Nik and Lijana grew up tightrope walking. From the time she can remember, there was always a wire in the backyard, and the brother and sister would play on it together, imitating their wire-walking parents. Today, both are professional tightrope walkers, though Lijana—whose husband is in the tightrope act in Absinthe—is taking some time to focus on her 16-month-old son. Together, Nik and Lijana have staged their own high-wire stunts, including a Detroit walk suspended between two cranes where they met in the middle and Nik jumped over Lijana before continuing their walk.

Lijana Wallenda.

Lijana Wallenda.

But last Friday’s stunt was for Nik alone: a long trip across 1,800 feet of wire suspended 200 feet above Niagara Falls—the first ever tightrope walk directly above the falls and the first such stunt there in a century. Crossing over the falls poses special challenges, says Lijana—the rushing water messes with the visuals, and there’s no way to simulate the experience lower to the ground. “There are variables that he’s not used to, that no one’s used to.”

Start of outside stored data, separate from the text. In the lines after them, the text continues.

(** The conversion factors of a well-formed record exist. *)
Lemma ATR_factors a :
  atr_shape a -> exists f d, GetParameterF 0 a = Ok f /\ GetParameterD 0 a = Ok d /\
    0 <= f <= 2048 /\ 0 <= d <= 64000000.
Proof.
  intros (H7 & H4 & _).
  destruct (aget_in (ib a) 0) as [row Hrow]; [lia|].
  assert (Hr : length row = 4%nat) by (apply (Forall_lookup_1 _ _ _ _ H4 (proj2 (proj1 (aget_Ok _ _ _) Hrow)))).
  destruct (aget_in row ATR_INTERFACE_BYTE_TA) as [b Hb]; [rewrite Hr; unfold ATR_INTERFACE_BYTE_TA; lia|].
  assert (Hib : get_ib a 0 ATR_INTERFACE_BYTE_TA = Ok b).
  { unfold get_ib. rewrite Hrow. exact Hb. }
  destruct (aget_in atr_f_table ((value b .& 0xF0) ≫ 4)) as [f Hf].
  { pose proof (nibble_hi (value b)). simpl length. lia. }
  destruct (aget_in atr_d_table (value b .& 0x0F)) as [d Hd].
  { pose proof (nibble_lo (value b)). simpl length. lia. }
  assert (EF : GetParameterF 0 a = Ok (if present b then f else ATR_DEFAULT_F)).
  { unfold GetParameterF, ATR_GetParameter. cbn -[get_ib Z.land Z.shiftr atr_f_table].
    rewrite Hib. cbn -[Z.land Z.shiftr atr_f_table]. destruct (present b); [|done].
    cbn -[Z.land Z.shiftr atr_f_table]. by rewrite Hf. }
  assert (ED : GetParameterD 0 a = Ok (if present b then d else ATR_DEFAULT_D)).
  { unfold GetParameterD, ATR_GetParameter. cbn -[get_ib Z.land Z.shiftr atr_d_table].
    rewrite Hib. cbn -[Z.land Z.shiftr atr_d_table]. destruct (present b); [|done].
    cbn -[Z.land Z.shiftr atr_d_table]. by rewrite Hd. }
  apply (aget_Forall (fun f => 0 <= f <= 2048)) in Hf;
    [|repeat apply Forall_cons_2; try apply Forall_nil_2; lia].
  apply (aget_Forall (fun d => 0 <= d <= 64000000)) in Hd;
    [|repeat apply Forall_cons_2; try apply Forall_nil_2; lia].
  rewrite EF, ED. eexists _, _. split_and!; try done;
    destruct (present b); unfold ATR_DEFAULT_F, ATR_DEFAULT_D; lia.
Qed.

(** ** Properties *)

(** C6. Round trip: when ATR_InitFromArray accepts an answer to reset, ATR_GetRaw
    regenerates from the parsed record exactly the bytes the parser consumed
    (bit-inverted first for an inverse convention card): the first [atr_length]
    bytes of the normalised input. *)
Theorem ATR_raw_roundtrip buf len a0 a out :
  atr_shape a0 -> length out = 33%nat ->
  ATR_InitFromArray buf len a0 = Ok (ATR_OK, a) ->
  2 <= atr_length a <= len /\
  exists norm out', atr_normalise buf len = Ok norm /\
    ATR_GetRaw a out = Ok (ATR_OK, out', atr_length a) /\
    take (Z.to_nat (atr_length a)) out' = take (Z.to_nat (atr_length a)) norm.
Proof.
  intros Hs Hout (norm&Hn&Hs'&Hpn&Hhbn&HL&Hmax&Hlen&Hraw)%ATR_InitFromArray_raw; [|done].
  assert (Hl : length (raw_bytes a) = Z.to_nat (atr_length a)).
  { rewrite Hraw, length_take. lia. }
  destruct (ATR_GetRaw_spec a out) as (out'&HG&_&HT);
    [done|lia|lia|unfold ATR_MAX_SIZE in Hmax; lia|].
  split; [lia|]. exists norm, out'. rewrite Hl in HT. rewrite HT, Hraw.
  split_and!; [done| |done]. rewrite HG, Hl. do 2 f_equal. lia.
Qed.

Lemma ATR_raw_roundtrip_witness :
  exists a out', ATR_InitFromArray [0x3B; 0x92; 0x18; 0x81; 0x31; 0x20; 0x55; 0x41; 0x42; 0x77] 10 zero_ATR
    = Ok (ATR_OK, a) /\ ATR_GetRaw a (replicate 33 0) = Ok (ATR_OK, out', atr_length a).
Proof.
  destruct (ATR_InitFromArray [0x3B; 0x92; 0x18; 0x81; 0x31; 0x20; 0x55; 0x41; 0x42; 0x77] 10 zero_ATR)
    as [[c a]|] eqn:E; vm_compute in E; [|discriminate].
  injection E as <- <-.
  destruct (ATR_raw_roundtrip [0x3B; 0x92; 0x18; 0x81; 0x31; 0x20; 0x55; 0x41; 0x42; 0x77] 10 zero_ATR _
    (replicate 33 0) ltac:(by repeat constructor) eq_refl
    ltac:(vm_compute; reflexivity)) as (_&norm&out'&_&H&_).
  eexists _, out'. split; [vm_compute; reflexivity|exact H].
Defined.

Still Lijana says she was confident in Nik’s ability to get across—even with the specter of five relatives dying in such stunts.

“I knew that he was capable. He’s a very tried and true wire-walker,” she says. ABC, which televised and sponsored the stunt, was somewhat less sure that Nik would make it across. The network forced Nik to wear a harness and tether for the attempt—a safety precaution that Lijana says is more of a hindrance than a help to an experienced walker. He even considered taking it off mid-walk if it got caught on the pendulums holding the wire taunt, according to Lijana. In the end, he made it across with tether intact, getting a passport stamp on the Canadian side.

“It’s mind over matter,” Lijana says. “There is something about being up that high … it takes a lot of guts. We’re human, too. We’re not these machines. It’s not fear, but there is a deep respect. If I mess up, I fall. That’s it.”